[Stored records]
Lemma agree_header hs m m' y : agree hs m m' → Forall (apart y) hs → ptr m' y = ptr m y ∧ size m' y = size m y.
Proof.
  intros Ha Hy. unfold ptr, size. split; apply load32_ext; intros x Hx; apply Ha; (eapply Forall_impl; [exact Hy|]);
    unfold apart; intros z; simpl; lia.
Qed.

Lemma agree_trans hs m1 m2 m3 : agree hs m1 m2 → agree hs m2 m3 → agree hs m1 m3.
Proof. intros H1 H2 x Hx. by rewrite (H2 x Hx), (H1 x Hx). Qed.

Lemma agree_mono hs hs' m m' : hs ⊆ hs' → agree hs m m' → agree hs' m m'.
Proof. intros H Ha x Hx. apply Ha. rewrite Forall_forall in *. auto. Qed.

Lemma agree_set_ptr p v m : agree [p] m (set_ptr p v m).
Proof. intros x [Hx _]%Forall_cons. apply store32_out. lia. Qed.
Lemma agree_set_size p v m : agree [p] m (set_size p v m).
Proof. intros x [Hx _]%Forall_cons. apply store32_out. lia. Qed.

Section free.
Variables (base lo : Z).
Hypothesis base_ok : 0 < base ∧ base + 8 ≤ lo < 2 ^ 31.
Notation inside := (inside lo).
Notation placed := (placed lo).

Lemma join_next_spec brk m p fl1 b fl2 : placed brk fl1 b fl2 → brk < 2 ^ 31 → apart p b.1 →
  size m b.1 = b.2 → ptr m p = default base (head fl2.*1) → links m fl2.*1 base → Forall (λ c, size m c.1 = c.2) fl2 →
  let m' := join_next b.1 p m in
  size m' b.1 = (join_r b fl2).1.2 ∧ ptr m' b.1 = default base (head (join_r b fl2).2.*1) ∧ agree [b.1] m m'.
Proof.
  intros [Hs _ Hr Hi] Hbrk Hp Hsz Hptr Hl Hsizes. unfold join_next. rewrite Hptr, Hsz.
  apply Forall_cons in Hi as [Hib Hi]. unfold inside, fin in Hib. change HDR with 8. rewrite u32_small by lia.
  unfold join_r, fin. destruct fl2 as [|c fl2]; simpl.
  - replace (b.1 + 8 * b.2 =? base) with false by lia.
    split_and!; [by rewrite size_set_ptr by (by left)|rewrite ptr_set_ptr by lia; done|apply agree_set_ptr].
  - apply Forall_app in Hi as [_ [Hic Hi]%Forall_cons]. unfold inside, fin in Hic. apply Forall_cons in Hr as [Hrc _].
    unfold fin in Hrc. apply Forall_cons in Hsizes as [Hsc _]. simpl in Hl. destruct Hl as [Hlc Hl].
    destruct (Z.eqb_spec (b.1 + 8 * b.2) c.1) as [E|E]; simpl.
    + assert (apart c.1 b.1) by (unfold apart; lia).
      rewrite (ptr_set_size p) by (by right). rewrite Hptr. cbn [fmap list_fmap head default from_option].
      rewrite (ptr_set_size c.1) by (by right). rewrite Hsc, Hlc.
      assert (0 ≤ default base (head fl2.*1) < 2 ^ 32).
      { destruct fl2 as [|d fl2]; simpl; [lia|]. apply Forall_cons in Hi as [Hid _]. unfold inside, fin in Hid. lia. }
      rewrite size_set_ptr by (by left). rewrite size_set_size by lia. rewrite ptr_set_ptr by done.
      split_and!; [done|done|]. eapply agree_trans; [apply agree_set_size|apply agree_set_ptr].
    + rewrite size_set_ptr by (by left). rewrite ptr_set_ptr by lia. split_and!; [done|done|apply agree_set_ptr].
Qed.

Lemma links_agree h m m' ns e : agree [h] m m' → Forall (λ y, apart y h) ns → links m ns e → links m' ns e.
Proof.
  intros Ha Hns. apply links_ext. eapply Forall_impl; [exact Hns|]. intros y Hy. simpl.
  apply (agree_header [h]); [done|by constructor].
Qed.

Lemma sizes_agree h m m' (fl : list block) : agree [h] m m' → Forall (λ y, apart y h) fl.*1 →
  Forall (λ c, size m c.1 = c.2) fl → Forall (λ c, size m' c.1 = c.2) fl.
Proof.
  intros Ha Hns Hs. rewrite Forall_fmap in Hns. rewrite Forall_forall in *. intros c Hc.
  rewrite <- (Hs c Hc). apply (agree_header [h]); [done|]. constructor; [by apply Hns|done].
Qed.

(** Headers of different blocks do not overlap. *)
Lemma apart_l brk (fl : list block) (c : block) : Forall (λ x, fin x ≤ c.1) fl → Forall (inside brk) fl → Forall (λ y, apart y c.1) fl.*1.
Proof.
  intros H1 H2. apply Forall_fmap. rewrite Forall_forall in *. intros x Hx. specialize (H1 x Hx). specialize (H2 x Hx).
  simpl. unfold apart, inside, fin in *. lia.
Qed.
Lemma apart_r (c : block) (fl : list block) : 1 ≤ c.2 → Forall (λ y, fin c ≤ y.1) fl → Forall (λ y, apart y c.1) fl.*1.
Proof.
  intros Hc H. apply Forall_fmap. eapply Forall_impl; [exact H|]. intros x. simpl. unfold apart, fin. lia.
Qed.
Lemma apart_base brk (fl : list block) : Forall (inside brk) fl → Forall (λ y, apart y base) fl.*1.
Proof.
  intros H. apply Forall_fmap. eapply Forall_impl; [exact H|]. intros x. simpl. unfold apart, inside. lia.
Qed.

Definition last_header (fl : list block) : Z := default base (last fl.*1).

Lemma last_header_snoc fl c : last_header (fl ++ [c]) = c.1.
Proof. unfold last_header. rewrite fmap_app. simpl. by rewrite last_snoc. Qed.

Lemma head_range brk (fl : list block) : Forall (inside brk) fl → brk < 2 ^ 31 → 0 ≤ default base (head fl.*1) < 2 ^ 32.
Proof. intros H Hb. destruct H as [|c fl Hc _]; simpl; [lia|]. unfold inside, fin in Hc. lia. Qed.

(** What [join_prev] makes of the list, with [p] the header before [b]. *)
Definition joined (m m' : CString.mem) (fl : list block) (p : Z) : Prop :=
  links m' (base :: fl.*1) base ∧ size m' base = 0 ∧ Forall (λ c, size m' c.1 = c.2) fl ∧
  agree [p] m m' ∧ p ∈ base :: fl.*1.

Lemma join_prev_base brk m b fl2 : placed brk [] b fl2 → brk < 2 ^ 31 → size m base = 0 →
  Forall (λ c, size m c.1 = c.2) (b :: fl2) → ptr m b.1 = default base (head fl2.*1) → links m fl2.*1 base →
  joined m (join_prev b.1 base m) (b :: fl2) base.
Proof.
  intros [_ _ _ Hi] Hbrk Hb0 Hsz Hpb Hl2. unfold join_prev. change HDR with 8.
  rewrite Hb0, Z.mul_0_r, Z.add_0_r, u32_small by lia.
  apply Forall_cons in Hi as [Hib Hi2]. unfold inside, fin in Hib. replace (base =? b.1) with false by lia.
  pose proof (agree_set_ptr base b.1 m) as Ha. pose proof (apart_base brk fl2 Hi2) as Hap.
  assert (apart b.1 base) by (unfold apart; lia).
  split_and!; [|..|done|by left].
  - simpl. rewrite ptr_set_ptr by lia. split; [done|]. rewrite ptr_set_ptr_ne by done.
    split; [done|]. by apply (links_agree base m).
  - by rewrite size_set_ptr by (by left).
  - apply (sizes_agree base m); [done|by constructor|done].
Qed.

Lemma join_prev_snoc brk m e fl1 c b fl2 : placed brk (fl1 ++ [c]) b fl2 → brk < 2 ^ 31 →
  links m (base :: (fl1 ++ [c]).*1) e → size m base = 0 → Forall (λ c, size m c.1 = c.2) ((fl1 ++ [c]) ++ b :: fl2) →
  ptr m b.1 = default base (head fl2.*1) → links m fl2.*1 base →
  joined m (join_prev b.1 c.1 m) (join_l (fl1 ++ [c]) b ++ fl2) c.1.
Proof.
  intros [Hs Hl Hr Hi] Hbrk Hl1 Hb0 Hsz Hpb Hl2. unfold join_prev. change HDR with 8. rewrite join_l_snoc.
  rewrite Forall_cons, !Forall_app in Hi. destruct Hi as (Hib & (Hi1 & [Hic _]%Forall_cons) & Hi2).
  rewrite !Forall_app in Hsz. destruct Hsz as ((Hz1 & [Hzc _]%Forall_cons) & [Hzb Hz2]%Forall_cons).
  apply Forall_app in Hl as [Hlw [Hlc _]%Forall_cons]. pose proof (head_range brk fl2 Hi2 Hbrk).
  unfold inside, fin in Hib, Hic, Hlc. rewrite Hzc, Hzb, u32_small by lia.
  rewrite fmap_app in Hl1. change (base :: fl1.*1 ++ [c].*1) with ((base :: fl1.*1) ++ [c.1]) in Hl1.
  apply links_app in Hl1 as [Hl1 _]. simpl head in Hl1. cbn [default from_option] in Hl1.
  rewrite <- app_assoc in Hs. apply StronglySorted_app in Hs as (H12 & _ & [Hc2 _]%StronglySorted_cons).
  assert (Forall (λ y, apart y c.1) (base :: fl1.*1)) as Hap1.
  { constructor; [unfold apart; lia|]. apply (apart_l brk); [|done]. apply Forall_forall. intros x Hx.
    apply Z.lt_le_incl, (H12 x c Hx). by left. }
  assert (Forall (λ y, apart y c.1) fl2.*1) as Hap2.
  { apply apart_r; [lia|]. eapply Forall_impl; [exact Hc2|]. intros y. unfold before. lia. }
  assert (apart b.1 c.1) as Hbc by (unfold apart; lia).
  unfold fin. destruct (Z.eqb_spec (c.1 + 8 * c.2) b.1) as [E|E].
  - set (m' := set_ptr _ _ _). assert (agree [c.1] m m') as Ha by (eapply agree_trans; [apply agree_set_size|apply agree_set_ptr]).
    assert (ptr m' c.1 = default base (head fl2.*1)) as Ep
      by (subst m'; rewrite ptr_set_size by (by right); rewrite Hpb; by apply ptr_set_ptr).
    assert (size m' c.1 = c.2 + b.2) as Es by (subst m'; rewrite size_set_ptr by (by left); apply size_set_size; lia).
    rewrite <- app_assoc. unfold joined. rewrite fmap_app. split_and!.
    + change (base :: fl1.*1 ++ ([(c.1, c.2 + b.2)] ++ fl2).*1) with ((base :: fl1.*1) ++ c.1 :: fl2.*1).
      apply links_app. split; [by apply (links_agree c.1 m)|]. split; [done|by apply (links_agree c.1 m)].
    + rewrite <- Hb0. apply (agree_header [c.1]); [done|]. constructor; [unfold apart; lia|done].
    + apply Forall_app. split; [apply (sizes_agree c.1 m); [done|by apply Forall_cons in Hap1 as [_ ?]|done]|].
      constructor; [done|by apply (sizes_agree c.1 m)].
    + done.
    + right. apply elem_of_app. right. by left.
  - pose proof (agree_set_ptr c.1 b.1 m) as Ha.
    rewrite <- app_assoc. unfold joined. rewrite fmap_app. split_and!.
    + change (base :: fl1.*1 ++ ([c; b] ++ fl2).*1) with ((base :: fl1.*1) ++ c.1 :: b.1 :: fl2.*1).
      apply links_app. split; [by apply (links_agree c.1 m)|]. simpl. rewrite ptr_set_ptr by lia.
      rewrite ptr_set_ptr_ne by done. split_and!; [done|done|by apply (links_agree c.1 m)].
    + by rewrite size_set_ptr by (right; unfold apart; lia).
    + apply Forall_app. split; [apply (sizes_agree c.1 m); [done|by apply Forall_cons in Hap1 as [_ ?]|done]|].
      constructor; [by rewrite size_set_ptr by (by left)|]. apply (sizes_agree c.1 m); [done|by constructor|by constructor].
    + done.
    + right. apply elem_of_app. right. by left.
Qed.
...
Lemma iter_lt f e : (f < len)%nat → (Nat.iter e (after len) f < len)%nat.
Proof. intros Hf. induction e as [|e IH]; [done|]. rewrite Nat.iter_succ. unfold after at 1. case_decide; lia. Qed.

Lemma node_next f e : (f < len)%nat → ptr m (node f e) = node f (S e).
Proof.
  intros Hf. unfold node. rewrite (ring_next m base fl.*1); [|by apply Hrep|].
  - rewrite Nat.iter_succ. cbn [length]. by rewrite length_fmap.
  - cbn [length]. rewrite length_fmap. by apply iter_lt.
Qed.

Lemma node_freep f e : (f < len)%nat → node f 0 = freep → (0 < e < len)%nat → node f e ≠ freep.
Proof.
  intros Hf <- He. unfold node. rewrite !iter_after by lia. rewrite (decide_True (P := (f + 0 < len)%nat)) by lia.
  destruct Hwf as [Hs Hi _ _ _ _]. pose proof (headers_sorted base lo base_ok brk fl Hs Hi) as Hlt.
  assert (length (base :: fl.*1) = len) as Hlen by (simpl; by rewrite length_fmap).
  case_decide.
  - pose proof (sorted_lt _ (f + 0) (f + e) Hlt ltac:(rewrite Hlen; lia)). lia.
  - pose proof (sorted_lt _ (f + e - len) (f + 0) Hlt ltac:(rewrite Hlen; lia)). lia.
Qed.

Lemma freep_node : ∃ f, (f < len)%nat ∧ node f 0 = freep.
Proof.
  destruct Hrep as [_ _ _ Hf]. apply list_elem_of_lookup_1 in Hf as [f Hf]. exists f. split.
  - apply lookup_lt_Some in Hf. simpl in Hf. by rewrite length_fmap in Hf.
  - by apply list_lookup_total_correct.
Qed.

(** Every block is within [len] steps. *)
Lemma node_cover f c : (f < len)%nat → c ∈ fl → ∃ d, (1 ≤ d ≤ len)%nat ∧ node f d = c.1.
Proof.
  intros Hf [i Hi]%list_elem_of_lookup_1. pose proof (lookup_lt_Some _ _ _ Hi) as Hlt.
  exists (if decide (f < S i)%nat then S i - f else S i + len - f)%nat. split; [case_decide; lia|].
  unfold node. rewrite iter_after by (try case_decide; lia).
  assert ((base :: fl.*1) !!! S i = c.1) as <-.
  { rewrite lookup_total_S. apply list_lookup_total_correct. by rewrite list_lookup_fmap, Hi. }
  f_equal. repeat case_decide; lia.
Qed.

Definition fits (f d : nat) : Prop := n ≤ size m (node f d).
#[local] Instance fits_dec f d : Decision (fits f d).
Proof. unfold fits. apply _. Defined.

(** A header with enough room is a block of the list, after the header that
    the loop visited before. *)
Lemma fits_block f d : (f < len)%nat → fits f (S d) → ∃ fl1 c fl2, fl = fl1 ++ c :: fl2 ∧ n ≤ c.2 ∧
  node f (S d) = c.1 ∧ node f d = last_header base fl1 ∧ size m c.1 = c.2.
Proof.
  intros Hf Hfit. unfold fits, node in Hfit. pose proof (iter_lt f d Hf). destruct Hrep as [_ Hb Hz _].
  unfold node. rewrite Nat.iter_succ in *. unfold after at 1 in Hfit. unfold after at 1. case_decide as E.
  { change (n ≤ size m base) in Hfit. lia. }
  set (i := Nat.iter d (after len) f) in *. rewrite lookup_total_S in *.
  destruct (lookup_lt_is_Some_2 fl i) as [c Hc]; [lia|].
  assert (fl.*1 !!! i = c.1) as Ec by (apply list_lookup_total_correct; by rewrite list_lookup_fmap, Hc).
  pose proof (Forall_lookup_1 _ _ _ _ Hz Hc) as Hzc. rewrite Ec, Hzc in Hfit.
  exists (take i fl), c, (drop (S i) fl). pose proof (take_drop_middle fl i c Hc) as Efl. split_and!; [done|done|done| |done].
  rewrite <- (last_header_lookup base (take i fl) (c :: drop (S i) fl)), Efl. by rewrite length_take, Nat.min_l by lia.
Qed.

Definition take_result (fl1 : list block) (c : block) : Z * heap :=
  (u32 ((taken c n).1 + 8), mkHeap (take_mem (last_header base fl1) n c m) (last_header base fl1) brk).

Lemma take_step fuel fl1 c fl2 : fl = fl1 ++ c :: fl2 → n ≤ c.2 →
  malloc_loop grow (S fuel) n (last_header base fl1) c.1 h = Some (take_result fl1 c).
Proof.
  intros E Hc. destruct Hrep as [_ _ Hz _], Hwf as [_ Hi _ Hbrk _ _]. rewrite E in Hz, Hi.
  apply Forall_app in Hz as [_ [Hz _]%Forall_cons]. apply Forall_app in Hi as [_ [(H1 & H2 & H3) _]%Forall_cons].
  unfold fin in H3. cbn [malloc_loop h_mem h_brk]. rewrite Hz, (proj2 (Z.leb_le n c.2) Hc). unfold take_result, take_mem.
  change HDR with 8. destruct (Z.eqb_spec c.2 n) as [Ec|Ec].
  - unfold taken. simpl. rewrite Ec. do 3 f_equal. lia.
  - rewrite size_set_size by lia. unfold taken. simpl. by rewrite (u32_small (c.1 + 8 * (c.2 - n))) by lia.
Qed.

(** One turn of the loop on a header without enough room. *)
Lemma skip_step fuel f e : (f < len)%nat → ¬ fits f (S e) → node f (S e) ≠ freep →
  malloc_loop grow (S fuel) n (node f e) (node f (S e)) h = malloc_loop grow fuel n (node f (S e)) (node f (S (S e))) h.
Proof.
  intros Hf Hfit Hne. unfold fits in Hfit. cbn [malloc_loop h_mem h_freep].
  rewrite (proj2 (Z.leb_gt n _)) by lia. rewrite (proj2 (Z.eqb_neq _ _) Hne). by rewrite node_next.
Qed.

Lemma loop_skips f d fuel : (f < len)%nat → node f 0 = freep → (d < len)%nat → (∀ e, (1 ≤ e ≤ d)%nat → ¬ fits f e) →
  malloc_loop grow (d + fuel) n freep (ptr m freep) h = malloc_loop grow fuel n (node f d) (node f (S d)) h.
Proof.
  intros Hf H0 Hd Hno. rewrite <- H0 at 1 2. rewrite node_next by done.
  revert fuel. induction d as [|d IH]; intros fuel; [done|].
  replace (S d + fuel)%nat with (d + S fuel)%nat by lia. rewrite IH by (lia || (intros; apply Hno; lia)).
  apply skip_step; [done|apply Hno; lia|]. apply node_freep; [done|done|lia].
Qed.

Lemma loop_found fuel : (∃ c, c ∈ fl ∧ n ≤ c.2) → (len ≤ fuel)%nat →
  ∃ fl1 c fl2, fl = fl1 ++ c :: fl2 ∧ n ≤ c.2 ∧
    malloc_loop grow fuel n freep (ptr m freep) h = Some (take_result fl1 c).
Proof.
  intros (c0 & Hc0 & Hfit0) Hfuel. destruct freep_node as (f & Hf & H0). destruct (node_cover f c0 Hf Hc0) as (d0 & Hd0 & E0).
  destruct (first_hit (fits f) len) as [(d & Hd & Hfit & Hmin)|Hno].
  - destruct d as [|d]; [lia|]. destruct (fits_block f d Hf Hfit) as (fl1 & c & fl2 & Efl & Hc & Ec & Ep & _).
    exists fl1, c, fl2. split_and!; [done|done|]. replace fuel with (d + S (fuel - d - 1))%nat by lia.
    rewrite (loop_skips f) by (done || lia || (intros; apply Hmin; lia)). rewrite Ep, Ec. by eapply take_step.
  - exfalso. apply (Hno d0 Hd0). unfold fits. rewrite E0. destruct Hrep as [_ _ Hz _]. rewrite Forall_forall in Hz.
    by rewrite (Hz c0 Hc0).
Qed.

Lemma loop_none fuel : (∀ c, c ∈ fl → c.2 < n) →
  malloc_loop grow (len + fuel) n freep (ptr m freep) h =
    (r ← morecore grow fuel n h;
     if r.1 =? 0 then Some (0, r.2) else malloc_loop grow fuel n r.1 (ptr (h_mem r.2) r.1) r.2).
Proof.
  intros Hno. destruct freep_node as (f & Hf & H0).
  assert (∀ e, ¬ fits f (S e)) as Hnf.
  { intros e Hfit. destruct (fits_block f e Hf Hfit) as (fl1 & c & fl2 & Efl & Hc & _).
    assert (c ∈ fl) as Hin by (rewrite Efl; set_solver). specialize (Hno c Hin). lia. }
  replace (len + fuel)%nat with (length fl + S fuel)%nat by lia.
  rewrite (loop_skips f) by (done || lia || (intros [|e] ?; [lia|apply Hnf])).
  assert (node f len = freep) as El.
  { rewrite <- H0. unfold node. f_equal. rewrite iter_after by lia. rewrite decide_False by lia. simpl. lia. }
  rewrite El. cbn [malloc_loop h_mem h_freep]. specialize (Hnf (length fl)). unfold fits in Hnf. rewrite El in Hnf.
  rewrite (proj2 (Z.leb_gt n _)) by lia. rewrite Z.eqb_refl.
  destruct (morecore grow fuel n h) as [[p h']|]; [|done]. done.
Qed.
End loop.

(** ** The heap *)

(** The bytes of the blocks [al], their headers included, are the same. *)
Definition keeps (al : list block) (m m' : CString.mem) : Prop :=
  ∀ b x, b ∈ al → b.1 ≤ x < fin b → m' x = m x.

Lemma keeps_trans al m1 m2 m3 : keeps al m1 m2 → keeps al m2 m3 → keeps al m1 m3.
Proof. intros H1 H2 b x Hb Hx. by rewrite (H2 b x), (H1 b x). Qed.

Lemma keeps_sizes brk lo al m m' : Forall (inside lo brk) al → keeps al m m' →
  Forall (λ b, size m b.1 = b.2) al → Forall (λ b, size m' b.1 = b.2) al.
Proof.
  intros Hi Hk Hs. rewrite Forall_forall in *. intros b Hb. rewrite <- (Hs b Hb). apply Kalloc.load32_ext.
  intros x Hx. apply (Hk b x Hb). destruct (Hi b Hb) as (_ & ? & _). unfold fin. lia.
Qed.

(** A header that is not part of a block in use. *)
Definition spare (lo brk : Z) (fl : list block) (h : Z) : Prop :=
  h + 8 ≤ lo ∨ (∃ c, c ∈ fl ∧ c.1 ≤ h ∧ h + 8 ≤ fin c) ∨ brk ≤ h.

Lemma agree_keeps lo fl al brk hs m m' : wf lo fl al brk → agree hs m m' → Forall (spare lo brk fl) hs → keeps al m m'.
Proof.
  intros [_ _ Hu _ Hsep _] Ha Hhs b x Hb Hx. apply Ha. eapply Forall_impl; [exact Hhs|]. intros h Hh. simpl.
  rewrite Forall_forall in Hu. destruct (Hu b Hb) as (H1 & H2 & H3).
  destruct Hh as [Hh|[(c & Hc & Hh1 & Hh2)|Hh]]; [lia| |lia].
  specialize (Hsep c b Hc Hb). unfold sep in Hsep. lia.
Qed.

WHAT IS NEEDED: Wherever the word "Hptr" occurs in the data above, copy the line it sits in.

PROBLEM SOLUTION:
  intros [Hs _ Hr Hi] Hbrk Hp Hsz Hptr Hl Hsizes. unfold join_next. rewrite Hptr, Hsz.
      rewrite (ptr_set_size p) by (by right). rewrite Hptr. cbn [fmap list_fmap head default from_option].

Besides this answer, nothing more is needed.